What this task involves - Nothing in the records may be altered, so transcribe them exactly.
Excerpted records START
(** C35: it terminates with a result: when no send takes longer than [D], a deadline that
    leaves three seconds of backoff and four sends is never hit, and the result is a value
    or an error. *)
Theorem retry_completes (candidates : list CandidateInfo) (D : Duration) (t0 dl : Instant) :
  candidates <> [] -> (forall n c, 0 <= fst (send n c) <= D) -> t0 + secs 3 + 4 * D <= dl ->
  exists r st', retry_with_fallback candidates (Some dl) (t0, RetryState_new) = (Done r, st').
Proof.
  intros Hne Hd Hdl. pose proof (plan_end_bound D candidates t0 Hd) as Hb.
  pose proof (Hd 0%nat {| ci_name := "" |}).
  destruct (run_plan (plan candidates) None (Some dl) (t0, RetryState_new)) as [x [t' s']] eqn:Hrun.
  pose proof (run_plan_in_time (plan candidates) None dl t0 RetryState_new) as Hit.
  rewrite Hrun in Hit. apply run_plan_trace in Hrun as Htr; [|unfold secs in *; lia|by destruct candidates].
  destruct Htr as (i & j & _ & _ & _ & _ & _ & Hx & _).
  rewrite retry_plan_eq, Hrun. destruct x as [r| | |]; [eauto| |done|done].
  exfalso. apply Hit; [intros; apply Hd| |simpl; unfold secs in *; lia|done].
  destruct candidates as [|p [|f rest]]; repeat (constructor; [unfold secs; simpl; lia|]); constructor.
Qed.

End Retry.

(** The loop depends on what the closure returns, send by send. *)
Lemma retry_ext {T E} `{!HasStatusCode E} (send1 send2 : nat -> CandidateInfo -> Duration * result T E) cs dl st :
  (forall n c, send1 n c = send2 n c) -> retry_with_fallback send1 cs dl st = retry_with_fallback send2 cs dl st.
Proof.
  intros He. rewrite !retry_plan_eq. generalize (None : option E) as last. revert dl st.
  induction (plan cs) as [|[w c] steps IH]; intros dl st last; cbn [run_plan]; [done|].
  apply t_bind_ext. intros _ dl1 st1. unfold t_bind at 1 3.
  assert (Hsend : send_request send1 c dl1 st1 = send_request send2 c dl1 st1).
  { unfold send_request. apply t_bind_ext. intros s dl2 st2. by rewrite He. }
  rewrite Hsend. destruct (send_request send2 c dl1 st1) as [[[v|err]| | |] p]; try done.
  apply t_bind_ext. intros _ dl2 st2. destruct (is_retryable _); [apply IH|done].
Qed.

(** ** Witnesses *)

#[local] Instance Z_status : HasStatusCode Z := fun e => e.

(** Sends of one second each: the primary fails twice with 503, then answers. *)
Definition flaky (n : nat) (c : CandidateInfo) : Duration * result string Z :=
  (secs 1, if (n <? 2)%nat then Err 503 else Ok ("from " +:+ ci_name c)).

Lemma retry_trace_witness :
  exists x t' s' i j,
    retry_with_fallback flaky [{| ci_name := "alpha" |}; {| ci_name := "beta" |}]
      (Some (secs 30)) (0, RetryState_new) = (x, (t', s')) /\
    plan_exit flaky (secs 30) t' 0 i j (plan [{| ci_name := "alpha" |}; {| ci_name := "beta" |}])
      None x.
Proof.
  destruct (retry_trace flaky [{| ci_name := "alpha" |}; {| ci_name := "beta" |}] 0 (secs 30))
    as (x & t' & s' & i & j & H1 & _ & _ & _ & _ & H2 & _); [discriminate|unfold secs; lia|].
  exists x, t', s', i, j. split; [exact H1|exact H2].
Defined.

Lemma retry_completes_witness :
  exists r st', retry_with_fallback flaky [{| ci_name := "alpha" |}] (Some (secs 30))
    (0, RetryState_new) = (Done r, st').
Proof.
  apply (retry_completes flaky [{| ci_name := "alpha" |}] (secs 1) 0 (secs 30)).
  - discriminate.
  - intros n c. unfold flaky, secs. simpl. lia.
  - unfold secs. lia.
Defined.

Example flaky_run :
  retry_with_fallback flaky [{| ci_name := "alpha" |}] (Some (secs 30)) (0, RetryState_new)
  = (Done (Ok "from alpha"),
     (secs 6, {| rs_attempts := [{| ar_provider_name := "alpha"; ar_status_code := 503 |};
                                 {| ar_provider_name := "alpha"; ar_status_code := 503 |}];
                 rs_sends := [(0, {| ci_name := "alpha" |}); (secs 2, {| ci_name := "alpha" |});
                              (secs 5, {| ci_name := "alpha" |})] |})).
Proof. vm_compute. reflexivity. Qed.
Excerpted records END
Finished exercise -
(** C35: it terminates with a result: when no send takes longer than [D], a deadline that
    leaves three seconds of backoff and four sends is never hit, and the result is a value
    or an error. *)
Theorem retry_completes (candidates : list CandidateInfo) (D : Duration) (t0 dl : Instant) :
  candidates <> [] -> (forall n c, 0 <= fst (send n c) <= D) -> t0 + secs 3 + 4 * D <= dl ->
  exists r st', retry_with_fallback candidates (Some dl) (t0, RetryState_new) = (Done r, st').
Proof.
  intros Hne Hd Hdl. pose proof (plan_end_bound D candidates t0 Hd) as Hb.
  pose proof (Hd 0%nat {| ci_name := "" |}).
  destruct (run_plan (plan candidates) None (Some dl) (t0, RetryState_new)) as [x [t' s']] eqn:Hrun.
  pose proof (run_plan_in_time (plan candidates) None dl t0 RetryState_new) as Hit.
  rewrite Hrun in Hit. apply run_plan_trace in Hrun as Htr; [|unfold secs in *; lia|by destruct candidates].
  destruct Htr as (i & j & _ & _ & _ & _ & _ & Hx & _).
  rewrite retry_plan_eq, Hrun. destruct x as [r| | |]; [eauto| |done|done].
  exfalso. apply Hit; [intros; apply Hd| |simpl; unfold secs in *; lia|done].
  destruct candidates as [|p [|f rest]]; repeat (constructor; [unfold secs; simpl; lia|]); constructor.
Qed.

End Retry.

(** The loop depends on what the closure returns, send by send. *)
Lemma retry_ext {T E} `{!HasStatusCode E} (send1 send2 : nat -> CandidateInfo -> Duration * result T E) cs dl st :
  (forall n c, send1 n c = send2 n c) -> retry_with_fallback send1 cs dl st = retry_with_fallback send2 cs dl st.
Proof.
  intros He. rewrite !retry_plan_eq. generalize (None : option E) as last. revert dl st.
  induction (plan cs) as [|[w c] steps IH]; intros dl st last; cbn [run_plan]; [done|].
  apply t_bind_ext. intros _ dl1 st1. unfold t_bind at 1 3.
  assert (Hsend : send_request send1 c dl1 st1 = send_request send2 c dl1 st1).
  { unfold send_request. apply t_bind_ext. intros s dl2 st2. by rewrite He. }
  rewrite Hsend. destruct (send_request send2 c dl1 st1) as [[[v|err]| | |] p]; try done.
  apply t_bind_ext. intros _ dl2 st2. destruct (is_retryable _); [apply IH|done].
Qed.

(** ** Witnesses *)

#[local] Instance Z_status : HasStatusCode Z := fun e => e.

(** Sends of one second each: the primary fails twice with 503, then answers. *)
Definition flaky (n : nat) (c : CandidateInfo) : Duration * result string Z :=
  (secs 1, if (n <? 2)%nat then Err 503 else Ok ("from " +:+ ci_name c)).

Lemma retry_trace_witness :
  exists x t' s' i j,
    retry_with_fallback flaky [{| ci_name := "alpha" |}; {| ci_name := "beta" |}]
      (Some (secs 30)) (0, RetryState_new) = (x, (t', s')) /\
    plan_exit flaky (secs 30) t' 0 i j (plan [{| ci_name := "alpha" |}; {| ci_name := "beta" |}])
      None x.
Proof.
  destruct (retry_trace flaky [{| ci_name := "alpha" |}; {| ci_name := "beta" |}] 0 (secs 30))
    as (x & t' & s' & i & j & H1 & _ & _ & _ & _ & H2 & _); [discriminate|unfold secs; lia|].
  exists x, t', s', i, j. split; [exact H1|exact H2].
Defined.

Lemma retry_completes_witness :
  exists r st', retry_with_fallback flaky [{| ci_name := "alpha" |}] (Some (secs 30))
    (0, RetryState_new) = (Done r, st').
Proof.
  apply (retry_completes flaky [{| ci_name := "alpha" |}] (secs 1) 0 (secs 30)).
  - discriminate.
  - intros n c. unfold flaky, secs. simpl. lia.
  - unfold secs. lia.
Defined.

Example flaky_run :
  retry_with_fallback flaky [{| ci_name := "alpha" |}] (Some (secs 30)) (0, RetryState_new)
  = (Done (Ok "from alpha"),
     (secs 6, {| rs_attempts := [{| ar_provider_name := "alpha"; ar_status_code := 503 |};
                                 {| ar_provider_name := "alpha"; ar_status_code := 503 |}];
                 rs_sends := [(0, {| ci_name := "alpha" |}); (secs 2, {| ci_name := "alpha" |});
                              (secs 5, {| ci_name := "alpha" |})] |})).
Proof. vm_compute. reflexivity. Qed.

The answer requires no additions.